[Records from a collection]
<<<<
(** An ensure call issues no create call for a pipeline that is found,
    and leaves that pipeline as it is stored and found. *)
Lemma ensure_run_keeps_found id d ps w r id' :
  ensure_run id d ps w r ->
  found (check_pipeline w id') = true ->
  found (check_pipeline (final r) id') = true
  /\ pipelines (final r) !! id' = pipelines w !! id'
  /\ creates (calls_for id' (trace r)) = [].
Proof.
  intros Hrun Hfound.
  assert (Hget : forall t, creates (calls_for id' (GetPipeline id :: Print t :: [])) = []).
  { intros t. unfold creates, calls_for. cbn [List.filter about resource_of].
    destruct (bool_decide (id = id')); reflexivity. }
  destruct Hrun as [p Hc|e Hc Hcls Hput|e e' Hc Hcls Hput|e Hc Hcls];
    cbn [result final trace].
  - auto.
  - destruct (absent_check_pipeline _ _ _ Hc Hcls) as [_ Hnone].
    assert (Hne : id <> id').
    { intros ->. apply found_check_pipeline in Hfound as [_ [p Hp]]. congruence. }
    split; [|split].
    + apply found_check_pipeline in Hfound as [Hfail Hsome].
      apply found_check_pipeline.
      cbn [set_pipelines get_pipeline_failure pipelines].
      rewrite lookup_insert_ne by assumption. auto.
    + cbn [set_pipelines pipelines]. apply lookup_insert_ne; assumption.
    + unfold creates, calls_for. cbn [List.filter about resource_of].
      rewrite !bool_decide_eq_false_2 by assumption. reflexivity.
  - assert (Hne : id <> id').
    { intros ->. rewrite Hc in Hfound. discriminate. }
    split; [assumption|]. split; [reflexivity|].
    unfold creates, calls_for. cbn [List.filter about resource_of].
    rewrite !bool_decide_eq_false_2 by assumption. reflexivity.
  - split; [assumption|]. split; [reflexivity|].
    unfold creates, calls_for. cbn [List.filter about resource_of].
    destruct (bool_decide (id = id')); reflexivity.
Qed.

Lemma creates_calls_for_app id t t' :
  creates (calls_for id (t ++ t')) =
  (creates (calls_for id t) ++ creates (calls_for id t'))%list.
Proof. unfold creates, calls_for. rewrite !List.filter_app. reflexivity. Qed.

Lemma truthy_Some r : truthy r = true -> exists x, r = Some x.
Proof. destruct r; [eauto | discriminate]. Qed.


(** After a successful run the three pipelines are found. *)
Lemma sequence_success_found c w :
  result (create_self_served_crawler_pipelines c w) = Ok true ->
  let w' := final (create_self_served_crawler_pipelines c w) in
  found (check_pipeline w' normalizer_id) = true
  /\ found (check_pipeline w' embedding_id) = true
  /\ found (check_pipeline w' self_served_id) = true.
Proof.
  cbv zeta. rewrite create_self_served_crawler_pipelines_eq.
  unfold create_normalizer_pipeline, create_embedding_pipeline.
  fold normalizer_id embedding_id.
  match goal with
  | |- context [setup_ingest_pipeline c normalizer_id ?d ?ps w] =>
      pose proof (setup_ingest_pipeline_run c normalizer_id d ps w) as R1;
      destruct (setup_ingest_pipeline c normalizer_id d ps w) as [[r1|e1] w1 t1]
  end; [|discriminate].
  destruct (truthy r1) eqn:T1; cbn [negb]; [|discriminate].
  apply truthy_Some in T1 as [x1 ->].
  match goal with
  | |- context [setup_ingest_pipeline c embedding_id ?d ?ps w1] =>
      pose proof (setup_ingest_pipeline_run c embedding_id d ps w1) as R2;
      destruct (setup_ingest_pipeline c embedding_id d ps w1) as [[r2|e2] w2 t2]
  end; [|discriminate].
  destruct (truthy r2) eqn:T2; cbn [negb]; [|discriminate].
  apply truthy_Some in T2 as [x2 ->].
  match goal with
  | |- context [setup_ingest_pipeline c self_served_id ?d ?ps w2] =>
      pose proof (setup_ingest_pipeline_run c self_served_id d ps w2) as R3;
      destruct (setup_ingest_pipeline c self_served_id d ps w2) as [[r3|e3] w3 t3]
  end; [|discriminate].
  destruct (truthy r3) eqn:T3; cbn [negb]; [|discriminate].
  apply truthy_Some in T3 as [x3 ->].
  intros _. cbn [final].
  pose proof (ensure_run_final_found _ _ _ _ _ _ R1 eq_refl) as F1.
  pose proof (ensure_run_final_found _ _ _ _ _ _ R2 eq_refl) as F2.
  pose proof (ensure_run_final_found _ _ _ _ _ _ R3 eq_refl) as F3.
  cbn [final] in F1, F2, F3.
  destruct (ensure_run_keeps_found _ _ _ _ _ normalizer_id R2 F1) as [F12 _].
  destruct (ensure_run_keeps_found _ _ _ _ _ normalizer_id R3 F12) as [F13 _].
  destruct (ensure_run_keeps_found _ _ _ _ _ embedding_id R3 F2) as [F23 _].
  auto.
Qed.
>>>>
<<<<
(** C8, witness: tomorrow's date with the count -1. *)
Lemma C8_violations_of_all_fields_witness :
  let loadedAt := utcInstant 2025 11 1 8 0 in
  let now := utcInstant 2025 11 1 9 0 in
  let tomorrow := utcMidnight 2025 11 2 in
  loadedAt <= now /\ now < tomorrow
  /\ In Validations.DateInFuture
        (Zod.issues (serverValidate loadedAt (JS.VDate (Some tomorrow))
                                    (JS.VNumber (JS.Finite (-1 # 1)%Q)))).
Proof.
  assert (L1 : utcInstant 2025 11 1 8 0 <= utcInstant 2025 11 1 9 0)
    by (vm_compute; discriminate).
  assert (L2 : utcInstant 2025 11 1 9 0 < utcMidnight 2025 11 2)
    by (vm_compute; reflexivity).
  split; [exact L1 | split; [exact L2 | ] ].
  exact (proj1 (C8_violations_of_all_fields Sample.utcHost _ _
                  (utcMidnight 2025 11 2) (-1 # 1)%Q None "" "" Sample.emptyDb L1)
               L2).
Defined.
>>>>
_REQUIRED WORK_
In the data above, retype exactly and only the lines between the one holding "as [Hfail Hsome]." and the one holding "apply lookup_insert_ne; assumption.", inclusive.

_RESULT OF THE TASK_
    + apply found_check_pipeline in Hfound as [Hfail Hsome].
      apply found_check_pipeline.
      cbn [set_pipelines get_pipeline_failure pipelines].
      rewrite lookup_insert_ne by assumption. auto.
    + cbn [set_pipelines pipelines]. apply lookup_insert_ne; assumption.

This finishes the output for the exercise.